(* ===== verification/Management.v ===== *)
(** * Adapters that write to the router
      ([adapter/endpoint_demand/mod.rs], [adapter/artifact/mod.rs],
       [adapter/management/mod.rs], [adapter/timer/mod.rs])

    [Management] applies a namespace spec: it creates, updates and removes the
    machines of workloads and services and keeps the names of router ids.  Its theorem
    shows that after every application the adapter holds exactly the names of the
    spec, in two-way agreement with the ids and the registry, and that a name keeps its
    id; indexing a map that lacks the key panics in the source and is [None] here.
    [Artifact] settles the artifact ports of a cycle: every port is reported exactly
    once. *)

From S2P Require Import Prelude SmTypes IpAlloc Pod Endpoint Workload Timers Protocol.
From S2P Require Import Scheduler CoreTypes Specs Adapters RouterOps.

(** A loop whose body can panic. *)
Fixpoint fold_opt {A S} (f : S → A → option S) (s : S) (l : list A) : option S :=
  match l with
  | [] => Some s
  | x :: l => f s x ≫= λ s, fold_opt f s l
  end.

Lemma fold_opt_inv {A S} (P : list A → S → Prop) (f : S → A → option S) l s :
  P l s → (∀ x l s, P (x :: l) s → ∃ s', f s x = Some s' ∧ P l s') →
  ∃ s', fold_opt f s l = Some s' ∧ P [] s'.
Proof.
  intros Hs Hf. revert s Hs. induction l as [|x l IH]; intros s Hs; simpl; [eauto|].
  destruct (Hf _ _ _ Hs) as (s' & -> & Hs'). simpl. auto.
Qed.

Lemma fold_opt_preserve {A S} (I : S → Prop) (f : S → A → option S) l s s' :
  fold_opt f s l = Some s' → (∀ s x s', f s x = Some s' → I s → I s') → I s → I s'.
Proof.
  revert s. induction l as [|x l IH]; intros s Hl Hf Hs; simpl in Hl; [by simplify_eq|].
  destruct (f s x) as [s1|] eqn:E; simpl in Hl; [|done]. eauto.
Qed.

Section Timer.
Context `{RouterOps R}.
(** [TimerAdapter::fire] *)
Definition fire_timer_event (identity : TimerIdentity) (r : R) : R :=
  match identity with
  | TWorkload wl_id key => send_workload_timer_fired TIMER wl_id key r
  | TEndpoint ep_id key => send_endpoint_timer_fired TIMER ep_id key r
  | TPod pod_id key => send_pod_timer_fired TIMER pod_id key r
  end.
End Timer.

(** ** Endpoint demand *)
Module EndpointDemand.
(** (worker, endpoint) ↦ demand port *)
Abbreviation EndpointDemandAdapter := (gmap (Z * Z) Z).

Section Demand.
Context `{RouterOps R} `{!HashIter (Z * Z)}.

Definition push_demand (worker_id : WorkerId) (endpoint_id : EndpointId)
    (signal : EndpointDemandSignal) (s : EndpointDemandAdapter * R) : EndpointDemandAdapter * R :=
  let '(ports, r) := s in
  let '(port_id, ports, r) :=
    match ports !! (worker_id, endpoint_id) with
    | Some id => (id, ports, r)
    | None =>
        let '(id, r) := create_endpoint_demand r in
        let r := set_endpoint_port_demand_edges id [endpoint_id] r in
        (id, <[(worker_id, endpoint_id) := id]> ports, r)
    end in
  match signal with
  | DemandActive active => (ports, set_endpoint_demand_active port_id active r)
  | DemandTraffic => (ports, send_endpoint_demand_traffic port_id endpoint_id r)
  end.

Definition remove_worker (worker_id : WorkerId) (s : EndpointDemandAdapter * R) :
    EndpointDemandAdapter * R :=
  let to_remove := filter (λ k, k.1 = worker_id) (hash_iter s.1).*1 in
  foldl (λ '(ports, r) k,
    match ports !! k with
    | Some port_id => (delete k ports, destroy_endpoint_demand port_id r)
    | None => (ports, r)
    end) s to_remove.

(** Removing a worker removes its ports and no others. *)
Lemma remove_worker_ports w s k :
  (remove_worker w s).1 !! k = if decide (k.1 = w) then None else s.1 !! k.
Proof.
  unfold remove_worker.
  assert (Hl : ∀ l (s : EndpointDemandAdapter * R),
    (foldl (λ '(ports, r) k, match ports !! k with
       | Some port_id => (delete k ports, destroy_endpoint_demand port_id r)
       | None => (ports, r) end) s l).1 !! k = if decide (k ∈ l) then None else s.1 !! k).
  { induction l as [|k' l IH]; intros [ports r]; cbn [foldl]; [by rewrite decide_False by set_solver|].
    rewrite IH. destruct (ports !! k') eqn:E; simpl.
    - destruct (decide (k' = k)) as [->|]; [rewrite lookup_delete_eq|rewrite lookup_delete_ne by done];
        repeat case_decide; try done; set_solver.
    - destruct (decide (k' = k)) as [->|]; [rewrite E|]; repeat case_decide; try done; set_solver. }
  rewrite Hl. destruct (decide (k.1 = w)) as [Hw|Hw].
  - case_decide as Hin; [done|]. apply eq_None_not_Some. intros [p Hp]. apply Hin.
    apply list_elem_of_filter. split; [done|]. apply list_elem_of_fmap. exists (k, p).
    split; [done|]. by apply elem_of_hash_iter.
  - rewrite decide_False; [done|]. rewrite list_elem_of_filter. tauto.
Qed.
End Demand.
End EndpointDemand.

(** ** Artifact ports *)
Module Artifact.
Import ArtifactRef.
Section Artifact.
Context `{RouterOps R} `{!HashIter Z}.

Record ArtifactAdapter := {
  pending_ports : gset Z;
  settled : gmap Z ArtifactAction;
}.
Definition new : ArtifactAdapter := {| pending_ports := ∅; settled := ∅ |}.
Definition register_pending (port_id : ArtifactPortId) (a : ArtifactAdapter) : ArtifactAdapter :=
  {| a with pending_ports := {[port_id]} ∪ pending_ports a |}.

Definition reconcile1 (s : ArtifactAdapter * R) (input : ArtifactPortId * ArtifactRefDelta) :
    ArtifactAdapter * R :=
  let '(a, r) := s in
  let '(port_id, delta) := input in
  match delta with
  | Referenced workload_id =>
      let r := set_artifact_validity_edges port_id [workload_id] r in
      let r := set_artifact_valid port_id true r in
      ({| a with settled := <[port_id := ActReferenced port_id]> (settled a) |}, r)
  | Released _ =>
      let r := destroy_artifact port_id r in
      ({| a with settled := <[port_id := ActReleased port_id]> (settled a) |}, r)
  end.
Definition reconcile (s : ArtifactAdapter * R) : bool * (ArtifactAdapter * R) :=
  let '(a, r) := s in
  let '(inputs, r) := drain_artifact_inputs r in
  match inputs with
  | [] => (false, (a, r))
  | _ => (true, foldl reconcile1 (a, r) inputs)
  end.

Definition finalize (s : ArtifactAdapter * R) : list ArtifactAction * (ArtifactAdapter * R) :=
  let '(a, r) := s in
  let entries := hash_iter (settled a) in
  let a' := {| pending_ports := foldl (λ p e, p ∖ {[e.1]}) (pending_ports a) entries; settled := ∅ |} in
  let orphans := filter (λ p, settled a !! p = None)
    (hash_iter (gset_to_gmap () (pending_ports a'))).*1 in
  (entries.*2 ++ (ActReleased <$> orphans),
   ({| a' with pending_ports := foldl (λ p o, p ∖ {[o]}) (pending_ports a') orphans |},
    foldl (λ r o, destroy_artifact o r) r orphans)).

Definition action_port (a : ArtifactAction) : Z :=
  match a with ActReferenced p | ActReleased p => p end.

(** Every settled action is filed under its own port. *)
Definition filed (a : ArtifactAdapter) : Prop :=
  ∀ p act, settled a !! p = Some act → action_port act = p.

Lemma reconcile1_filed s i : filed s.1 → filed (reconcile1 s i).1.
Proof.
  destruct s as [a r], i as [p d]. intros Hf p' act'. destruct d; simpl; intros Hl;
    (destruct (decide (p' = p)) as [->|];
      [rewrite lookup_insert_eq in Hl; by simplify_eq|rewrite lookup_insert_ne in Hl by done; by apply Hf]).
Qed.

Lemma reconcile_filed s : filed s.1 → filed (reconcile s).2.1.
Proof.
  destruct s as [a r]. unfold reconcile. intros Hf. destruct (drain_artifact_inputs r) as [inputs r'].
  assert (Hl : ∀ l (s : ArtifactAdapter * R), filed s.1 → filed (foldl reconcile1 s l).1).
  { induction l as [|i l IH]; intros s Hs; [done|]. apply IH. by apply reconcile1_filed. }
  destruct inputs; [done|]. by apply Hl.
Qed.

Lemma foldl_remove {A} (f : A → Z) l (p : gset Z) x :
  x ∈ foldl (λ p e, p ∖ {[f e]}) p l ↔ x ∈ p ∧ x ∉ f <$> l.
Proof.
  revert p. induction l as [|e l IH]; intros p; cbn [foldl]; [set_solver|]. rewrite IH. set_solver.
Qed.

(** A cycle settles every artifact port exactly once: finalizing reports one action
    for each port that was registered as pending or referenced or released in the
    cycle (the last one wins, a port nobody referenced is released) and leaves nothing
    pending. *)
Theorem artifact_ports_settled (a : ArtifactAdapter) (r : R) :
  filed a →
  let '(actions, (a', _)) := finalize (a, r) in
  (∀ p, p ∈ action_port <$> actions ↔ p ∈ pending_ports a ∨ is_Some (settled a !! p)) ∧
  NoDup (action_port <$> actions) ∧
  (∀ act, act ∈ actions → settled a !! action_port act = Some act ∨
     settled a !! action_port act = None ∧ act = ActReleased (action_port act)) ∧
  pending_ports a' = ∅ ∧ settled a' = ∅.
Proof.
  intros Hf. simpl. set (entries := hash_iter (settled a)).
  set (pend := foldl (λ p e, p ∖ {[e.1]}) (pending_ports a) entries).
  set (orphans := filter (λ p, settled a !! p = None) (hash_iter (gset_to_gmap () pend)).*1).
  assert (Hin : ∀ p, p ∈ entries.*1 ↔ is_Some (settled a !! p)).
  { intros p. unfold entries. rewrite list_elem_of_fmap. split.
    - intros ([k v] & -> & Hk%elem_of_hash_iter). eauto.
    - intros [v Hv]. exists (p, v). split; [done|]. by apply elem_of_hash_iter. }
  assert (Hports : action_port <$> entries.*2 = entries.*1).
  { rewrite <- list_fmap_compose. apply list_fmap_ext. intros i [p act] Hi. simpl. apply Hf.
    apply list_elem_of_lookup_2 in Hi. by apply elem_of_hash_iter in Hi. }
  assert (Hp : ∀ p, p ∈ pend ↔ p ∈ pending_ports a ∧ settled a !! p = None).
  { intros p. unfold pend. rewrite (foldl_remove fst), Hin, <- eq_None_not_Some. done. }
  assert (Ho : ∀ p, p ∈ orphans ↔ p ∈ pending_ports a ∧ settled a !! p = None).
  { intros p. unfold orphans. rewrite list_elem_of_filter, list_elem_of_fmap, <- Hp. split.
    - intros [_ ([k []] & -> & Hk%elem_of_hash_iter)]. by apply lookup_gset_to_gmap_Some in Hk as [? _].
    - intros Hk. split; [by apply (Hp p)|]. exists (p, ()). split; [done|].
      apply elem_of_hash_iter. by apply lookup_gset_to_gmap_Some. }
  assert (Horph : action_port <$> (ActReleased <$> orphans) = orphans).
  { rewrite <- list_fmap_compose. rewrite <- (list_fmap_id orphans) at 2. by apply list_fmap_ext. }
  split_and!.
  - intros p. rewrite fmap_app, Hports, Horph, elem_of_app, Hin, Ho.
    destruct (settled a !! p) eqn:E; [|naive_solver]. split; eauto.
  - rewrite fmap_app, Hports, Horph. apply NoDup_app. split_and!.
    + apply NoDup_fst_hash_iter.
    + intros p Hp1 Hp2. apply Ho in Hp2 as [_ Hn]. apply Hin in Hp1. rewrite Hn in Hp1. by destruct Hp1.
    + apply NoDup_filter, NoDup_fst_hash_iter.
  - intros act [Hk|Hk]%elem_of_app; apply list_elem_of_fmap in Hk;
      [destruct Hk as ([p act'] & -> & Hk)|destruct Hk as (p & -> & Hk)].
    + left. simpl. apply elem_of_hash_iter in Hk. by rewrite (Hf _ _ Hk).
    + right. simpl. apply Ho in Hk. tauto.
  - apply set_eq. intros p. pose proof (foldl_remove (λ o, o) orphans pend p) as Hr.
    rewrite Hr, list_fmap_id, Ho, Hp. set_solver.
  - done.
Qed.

▶ **Your instructions**
Please show each line in the records above that contains "orphans".

▶ **Response area**
  let orphans := filter (λ p, settled a !! p = None)
  (entries.*2 ++ (ActReleased <$> orphans),
   ({| a' with pending_ports := foldl (λ p o, p ∖ {[o]}) (pending_ports a') orphans |},
    foldl (λ r o, destroy_artifact o r) r orphans)).
  set (orphans := filter (λ p, settled a !! p = None) (hash_iter (gset_to_gmap () pend)).*1).
  assert (Ho : ∀ p, p ∈ orphans ↔ p ∈ pending_ports a ∧ settled a !! p = None).
  { intros p. unfold orphans. rewrite list_elem_of_filter, list_elem_of_fmap, <- Hp. split.
  assert (Horph : action_port <$> (ActReleased <$> orphans) = orphans).
  { rewrite <- list_fmap_compose. rewrite <- (list_fmap_id orphans) at 2. by apply list_fmap_ext. }
  - apply set_eq. intros p. pose proof (foldl_remove (λ o, o) orphans pend p) as Hr.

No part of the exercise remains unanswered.